As described in the preprint, the researchers administered both the rapid antigen and PCR detection methods for 1,054 children and adolescents age 17 and younger who came to the Baltimore field hospital for testing from May 7, 2021, to Dec. 6, 2021. Participants were screened before their tests for possible exposure to SARS-CoV-2 and for COVID-19 symptoms. Staff members were trained equivalently on test procedures and were monitored during administration to ensure quality control and reliable results.
Siddiqui says his team reported a high accuracy for rapid antigen tests to detect SARS-CoV-2 in children and adolescents. He believes that could play an important role in allowing students to limit their absences from school and other activities while in quarantine or awaiting confirming PCR test results.
“Our finding also provides support for the use of rapid tests in implementing ‘test-to-stay’ strategies, where exposed schoolchildren are enabled to continue uninterrupted in-person learning while being tested frequently after exposure,” he explains.
However, Siddiqui cautions that a negative rapid antigen test in children and adolescents should not be taken as a license to abandon other COVID-19 safety measures such as physical distancing, masking, frequent hand-washing and maintaining good ventilation.
“The rapid test should be considered another important layer of safety in keeping our children safer,” he says. “Based on our study findings — which did show a 30% false positive rate for the rapid test — a PCR test, when available, is recommended to confirm a positive rapid test result.”
Operated since April 2020 as a collaboration among Johns Hopkins Medicine, the University of Maryland Medical System and the Maryland Department of Health, the BCCFH provides SARS-CoV-2 testing and COVID-19 in-patient care, monoclonal antibody infusion therapy and vaccinations for Baltimore area residents, including those in medically underserved communities.
In a future study, the researchers plan to assess the accuracy of rapid antigen tests being marketed for home use.
Along with Siddiqui and Sun, the members of the study team from Johns Hopkins Medicine are James Ficke, Ishaan Gupta, Melinda Kantsiper, Charles Locke, Yukari Manabe and Matthew Robinson. Other study co-authors are Vaeth, Maisha Foyez, Asia Mitchell, Ria Peralta and Sophia Purekal from the BCCFH; Charles Callahan (who served as co-director of the BCCFH), James Campbell, Adrianne Hammershaimb and Kristie Johnson from the University of Maryland School of Medicine; and Maryam Elhabashy from the University of Maryland Baltimore County. Members of the CONQUER COVID Consortium also participated.
The rapid antigen test used in this study — and provided by the Maryland Department of Health to the research team at no charge — is the BinaxNOW test manufactured by Abbott Laboratories.

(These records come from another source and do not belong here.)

(* ===== verification/SignatureDirectoryFacts.v ===== *)
(** * What a validated signature directory is

    The conditions a directory meets, stated without the order in which the
    program visits its signatures, and the proof that validation decides them. *)

From S2P Require Import Prelude GoText GoErrors GoTime GoJson GoEncoding JsonFields PublicData WebBotAuth WebBotAuthFacts.

#[local] Set Warnings "-clear-no-such-hyp".

(** ** Lifetimes *)

(** The window of a signature in seconds since 1970, at the instant [now]. *)
Definition within_window (now : Z) (item : bytes) : Prop :=
  exists created expires,
    ParseInt64 (directoryParameter item (bs "created")) = Some created
    /\ ParseInt64 (directoryParameter item (bs "expires")) = Some expires
    /\ created < expires <= created + 600
    /\ (created + unixToInternal - 60) * Second <= now <= (expires + unixToInternal + 60) * Second.

Lemma ParseInt64_range s v : ParseInt64 s = Some v -> min_int64 <= v <= max_int64.
Proof.
  unfold ParseInt64, ParseUint, min_int64, max_int64. intros Hv.
  assert (Hd : forall d, forallb is_digit d = true -> 0 <= decimal_value d) by (intros d Hs; by apply decimal_value_range in Hs as [? _]).
  repeat (case_match; simplify_eq); b2p; try (match goal with H : forallb is_digit ?d = true |- _ => specialize (Hd d H) end); lia.
Qed.

Lemma unix_time_cases sec : min_int64 <= sec <= max_int64 ->
  (sec + unixToInternal <= max_int64 /\ unix_time sec = (sec + unixToInternal) * Second)
  \/ (max_int64 < sec + unixToInternal /\ unix_time sec < 0).
Proof.
  unfold min_int64, max_int64, unix_time, wrap_int64, unixToInternal. intros Hs. change Second with 1000000000.
  destruct (Z.le_gt_cases (sec + 62135596800) (2 ^ 63 - 1)) as [Hle|Hgt]; [left|right]; split; try done.
  - rewrite Z.mod_small by lia. lia.
  - replace (sec + 62135596800 + 2 ^ 63) with (sec + 62135596800 - 2 ^ 63 + 1 * 2 ^ 64) by lia.
    rewrite Z_mod_plus_full, Z.mod_small by lia. lia.
Qed.

(** A timestamp so late that the instant wraps is refused as well. *)
Lemma lifetime_window now item : clock_sane now -> directorySignatureLifetime now item = None <-> within_window now item.
Proof.
  unfold clock_sane, directorySignatureLifetime, within_window, time_Before, time_After, time_Add, time_Sub.
  change directoryClockSkew with (60 * Second). change maxDirectoryLifetime with (600 * Second). intros Hnow.
  assert (HS : Second = 1000000000) by done.
  destruct (ParseInt64 (directoryParameter item (bs "created"))) as [created|] eqn:Hc; [|split; [done|by intros (? & ? & ? & _)]].
  destruct (ParseInt64 (directoryParameter item (bs "expires"))) as [expires|] eqn:He; [|split; [done|by intros (? & ? & ? & ? & _)]].
  pose proof (ParseInt64_range _ _ Hc) as Hcr. pose proof (ParseInt64_range _ _ He) as Her.
  destruct (Z.leb_spec expires created) as [Hle|Hlt].
  { split; [done|]. intros (c & e & [= <-] & [= <-] & Hw & _). lia. }
  unfold min_int64, max_int64 in *. unfold unixToInternal in *.
  destruct (unix_time_cases expires Her) as [[Hef Heu]|[Hef Heu]];
    destruct (unix_time_cases created Hcr) as [[Hcf Hcu]|[Hcf Hcu]]; unfold unixToInternal, max_int64, min_int64 in *; try lia.
  - rewrite Heu, Hcu. split.
    + destruct (_ || _ || _) eqn:Hg; [done|]. intros _. exists created, expires. rewrite !orb_false_iff, !Z.ltb_ge in Hg.
      split_and!; try done; lia.
    + intros (c & e & [= <-] & [= <-] & Hw & Hn). rewrite !(proj2 (Z.ltb_ge _ _)) by lia. done.
  - rewrite (proj2 (Z.ltb_lt (unix_time expires + 60 * Second) now)) by lia. rewrite orb_true_r. split; [done|].
    intros (c & e & [= <-] & [= <-] & Hw & Hn). lia.
  - rewrite (proj2 (Z.ltb_lt (unix_time expires + 60 * Second) now)) by lia. rewrite orb_true_r. split; [done|].
    intros (c & e & [= <-] & [= <-] & Hw & Hn). lia.
Qed.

Manabe reports support from institutional grants given to Johns Hopkins Medicine from the National Institutes of Health; Becton, Dickinson and Co.; the U.S. Centers for Disease Control and Prevention; and the Baltimore City Health Department. She also reports equipment, drugs, medical writing, gifts or other services given to Johns Hopkins Medicine from Hologic; Becton, Dickinson and Co.; Roche; Cepheid and Chembio Diagnostics.
Robinson reports support from institutional grants given to Johns Hopkins Medicine from the National Institutes of Health; Becton, Dickinson and Co.; and the U.S. Centers for Disease Control and Prevention, as well equipment, drugs and materials given to Johns Hopkins Medicine from Becton, Dickinson and Co.
All other study authors report no conflicts of interest.